**AIM OF THE EXERCISE:**
Below, find each line holding "handler" and state how many there are, using the number alone.
-------- DATASET ENTRIES --------
(* ===== verification/Interrupts.v ===== *)
(** Traps with the devices: the interrupt routines of [Ide], [Kbd], [Console] and
    [Lapic], each over the state of its device, joined to the process table, and what
    every trap of the kernel keeps.

    A device routine touches the process table only by waking channels, and the
    console by the listing of the processes; its own state is any state the device
    and the driver can be in. *)

From Stdlib Require Import ZArith Lia.
From stdpp Require Import base list strings gmap.
From S2P Require Import Asm AsmInv Lapic Bio Ide Console ConsoleInv Kbd.
From S2P Require Import Prelude Kstring Spinlock Kalloc Vm Bytes Blk Log Sleeplock Fs Pipe File Proc Sched ProcInv ProcSpec.
From S2P Require Import Syscall Kernel Exec Sysfile FileInv SysfileInv Trap TrapInv Procinfo KernelInv.
Local Open Scope Z_scope.

Section Interrupts.
Context (im : image).
#[local] Instance here : Env kern := kernel_env im.
Abbreviation SM := (M (sstate kern)).

Fixpoint wake_each (l : list chan) : SM unit :=
  match l with
  | [] => ret tt
  | c :: l' => onp (wakeup c) ;; wake_each l'
  end.

(** Driver code over the state [d] of its device: the channels it wakes, which it
    appends to [wk d], are woken in the table. *)
Definition with_device {D A} (wk : D -> list chan) (m : M D A) (d : D) : SM A := fun s =>
  let '(r, d') := m d in
  match wake_each (drop (length (wk d)) (wk d')) s with
  | (Ok _, s') => (r, s')
  | (Panic e, s') => (Panic e, s')
  | (Sleep c, s') => (Sleep c, s')
  | (Spin, s') => (Spin, s')
  | (UB e, s') => (UB e, s')
  end.

Definition disk_interrupt (d : Ide.ide) : SM unit := with_device (fun d => bwoken (Ide.bc d)) Ide.ideintr d.

(** [consoleintr] with its [procdump]. *)
Definition keys_interrupt (getc : M Console.cons Z) (turns : nat) (c : Console.cons) : SM unit :=
  dump <- with_device Console.woken (consoleintr_keys getc turns) c ;;
  if (dump : bool) then onp procdump else ret tt.
Definition keyboard_interrupt (c : Console.cons) : SM unit := keys_interrupt kbdgetc (kbd_turns c) c.
Definition serial_interrupt (c : Console.cons) : SM unit := keys_interrupt uartgetc (uart_turns c) c.
Definition acknowledge (delay : Z -> nat) (l : Lapic.lap) : SM unit := with_device (fun _ => []) (Lapic.lapiceoi delay) l.

(** [reentrant_spinlock_test] on its own lock. *)
Definition lock_test (stack : mem) (v : Z) (m : Spinlock.machine) : SM unit :=
  onp (cprintf "Kernel: spinlock init!\n") ;;
  with_device (fun _ => []) (Spinlock.reentrant_spinlock_test stack v) m ;;
  onp (cprintf "Kernel: spinlock release!\n").

Lemma wake_each_sound l : sound (wake_each l).
Proof.
  induction l as [|c l IH]; [apply sound_ret|]. apply sound_bind; [|intros _; exact IH].
  intros s Hk. apply wp_onp. by apply wakeup_ok.
Qed.

Lemma with_device_sound {D A} (wk : D -> list chan) (m : M D A) d : sound (with_device wk m d).
Proof.
  intros s Hk. unfold with_device, wp. destruct (m d) as [r d'].
  pose proof (wake_each_sound (drop (length (wk d)) (wk d')) s Hk) as Hw. unfold wp in Hw.
  destruct (wake_each _ s) as [[] s']; try done. by destruct r.
Qed.

Lemma keys_steady getc turns c : steady (keys_interrupt getc turns c).
Proof.
  apply sound_bind; [apply with_device_sound|]. intros [|]; [|apply sound_ret].
  intros s Hk. apply wp_onp. by apply psound_listing.
Qed.

Lemma lock_test_sound stack v m : sound (lock_test stack v m).
Proof.
  assert (Hp : forall t, sound (onp (cprintf t))) by (intros t s Hk; apply wp_onp; by apply psound_cprintf).
  apply sound_bind; [apply Hp|intros _]. apply sound_bind; [apply with_device_sound|intros _; apply Hp].
Qed.

(** A process that [yield] gave up the processor for takes up its trap again. *)
Lemma trap_resume_ok t b (s : sstate kern) : kstate_ok (ps s) ->
  wp (trap_resume t b) (set_ps (set_held [LPtable] (ps s)) s) (trap_ok (user_mode t)).
Proof.
  intros Hk. unfold trap_resume, yield_exit, sched_resume. apply wp_bind, wp_onp, wp_bind. eapply wp_run; [done|].
  eapply wp_run; [apply (release_run LPtable []); [done|apply not_elem_of_nil]|].
  apply trap_last_ok. destruct Hk as [Ht Hh Hc Hn]. by split.
Qed.

Lemma trap_syscall_end_ok (s : sstate kern) : kstate_ok (ps s) -> wp trap_syscall_end s (trap_ok true).
Proof.
  intros Hk. unfold trap_syscall_end. apply wp_bind, wp_myp. intros i p Hi Hp. destruct (killed p) eqn:Hkl; [by apply exit_trap|].
  eapply wp_run; [done|]. split; [done|]. intros _ j q Hj Hq. congruence.
Qed.

Context (trapret forkret_addr low ustack : Z) (cmos : list Z) (cpuid rcr2 : Z).
Context (disk : Ide.ide) (keyboard serial : Console.cons) (delay : Z -> nat) (apic : Lapic.lap) (stack : mem) (v : Z) (mach : Spinlock.machine).

(** The trap handler of the kernel, in any state of the devices. *)
Definition kernel_trap (fuel : nat) : trapframe -> Z -> SM trap_end :=
  trap (syscall trapret forkret_addr low cmos (calls im ustack (lock_test stack v mach)) fuel)
    (disk_interrupt disk) (keyboard_interrupt keyboard) (serial_interrupt serial) (acknowledge delay apic) cpuid rcr2.

(** C24: every trap keeps the process table well formed, with every system call the
    kernel has (those of [sysproc.c], those on files and [exec]) and with the
    interrupt routines of the disk, the keyboard, the serial port and the interrupt
    controller in any state of their devices.  For any trap number, whether it
    returns, ends the process, gives up the processor, or its system call sleeps: the
    table satisfies the invariant.  So do the rest of a trap whose process was
    switched back to and the end of a system call that had slept.  Whenever one of
    the three returns to user mode, the process on the processor has not been
    killed. *)
Theorem kernel_trap_keeps_table fuel t err b (s : sstate kern) :
  kstate_ok (ps s) -> nextpid (ps s) < 2 ^ 31 - 1 ->
  wp (kernel_trap fuel t err) s (trap_ok (user_mode t))
  /\ wp (trap_resume t b) (set_ps (set_held [LPtable] (ps s)) s) (trap_ok (user_mode t))
  /\ wp trap_syscall_end s (trap_ok true).
Proof.
  intros Hk Hn. split; [|split; [by apply trap_resume_ok|by apply trap_syscall_end_ok]].
  apply (trap_keeps trapret forkret_addr low cmos _ (calls_keep im ustack _ (lock_test_sound stack v mach)));
    [apply with_device_sound|apply keys_steady|apply keys_steady|apply with_device_sound|done|done].
Qed.
End Interrupts.

Module KernelRuns.
(** The first process, alone, is in a system call, at a clock interrupt, or at fault. *)
Definition me : proc := set_pid 1 (set_kstack 1 (set_pgdir 1 SysfileInv.Run.me)).
Definition first_alone : sstate kern :=
  mkS (mkP (me :: replicate 63 proc_zero) [] 2 (Some 0%nat) (Some 0%nat) 0 true 0 0 0 0 [] small_kern) (um SysfileInv.Run.start).
#[local] Instance env : Env kern := kernel_env SysfileInv.Run.im.
Definition frame (num trapno : Z) : trapframe := mkTf 0 num 0 0 trapno 0 27 0 4000 0.

Lemma first_alone_ok : kstate_ok (ps first_alone).
Proof.
  assert (Hb : table_ok (<[0%nat := set_state RUNNABLE me]> (replicate NPROC proc_zero)) 2 None None).
  { apply (table_ok_birth _ 1 None None 0 proc_zero _ boot_table_ok); done. }
  assert (Hc : table_ok (<[0%nat := set_state RUNNABLE me]> (replicate NPROC proc_zero)) 2 (Some 0%nat) (Some 0%nat)).
  { apply (table_ok_init _ _ _ None 0 (set_state RUNNABLE me)); [|done|unfold active; auto]. destruct Hb as [B1 B2 B3 B4 B5 B6 B7 B8 B9].
    split; try done. intros i p Hp Hr. by pose proof (B4 i p Hp Hr). }
  split; try done.
  - apply (table_ok_replace _ _ _ _ 0 (set_state RUNNABLE me) me Hc); try done; unfold active; auto.
  - intros i [= <-]. by exists me.
Qed.

(** The disk has just written the block of a buffer; a line has been typed at the
    serial port, none at the keyboard. *)
Definition disk : Ide.ide := snd (Ide.ata_finish false (snd (Ide.ide_rw 0 (Ide.idle Ide.Example_run.two)))).
Definition serial : Console.cons := ConsoleInv.Runs.prompt 0 (ConsoleInv.Runs.some_keys ++ [13]).
Definition apic : Lapic.lap := Lapic.mkLap 0xfee00000 (fun _ => 0) 0 [] [] (fun _ => 0).
Definition handler := kernel_trap SysfileInv.Run.im 1 2 0 0 [] 0 0 disk serial serial (fun _ => 0%nat) apic (fun _ => 0) 0 Spinlock.boot 10.

(** A [pipe] call, a clock interrupt, and the interrupts of the disk, the keyboard and
    the serial port, with the first process on the processor. *)
Lemma kernel_trap_keeps_table_witness :
  (forall num n, wp (handler (frame num n) 0) first_alone (trap_ok (user_mode (frame num n)))
     /\ wp (trap_resume (frame num n) true) (set_ps (set_held [LPtable] (ps first_alone)) first_alone) (trap_ok (user_mode (frame num n)))
     /\ wp trap_syscall_end first_alone (trap_ok true))
  /\ map (fun '(num, n) => (handler (frame num n) 0 first_alone).1) [(4, 64); (0, 32); (0, 46); (0, 33); (0, 36)]
     = [Ok TReturn; Ok (TYield true); Ok TReturn; Ok TReturn; Ok TReturn].
Proof.
  split; [|vm_compute; reflexivity]. intros num n.
  exact (kernel_trap_keeps_table SysfileInv.Run.im 1 2 0 0 [] 0 0 disk serial serial (fun _ => 0%nat) apic (fun _ => 0) 0 Spinlock.boot
    10 (frame num n) 0 true first_alone first_alone_ok eq_refl).
Defined.
End KernelRuns.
--------
**EXPECTED ANSWER:**
4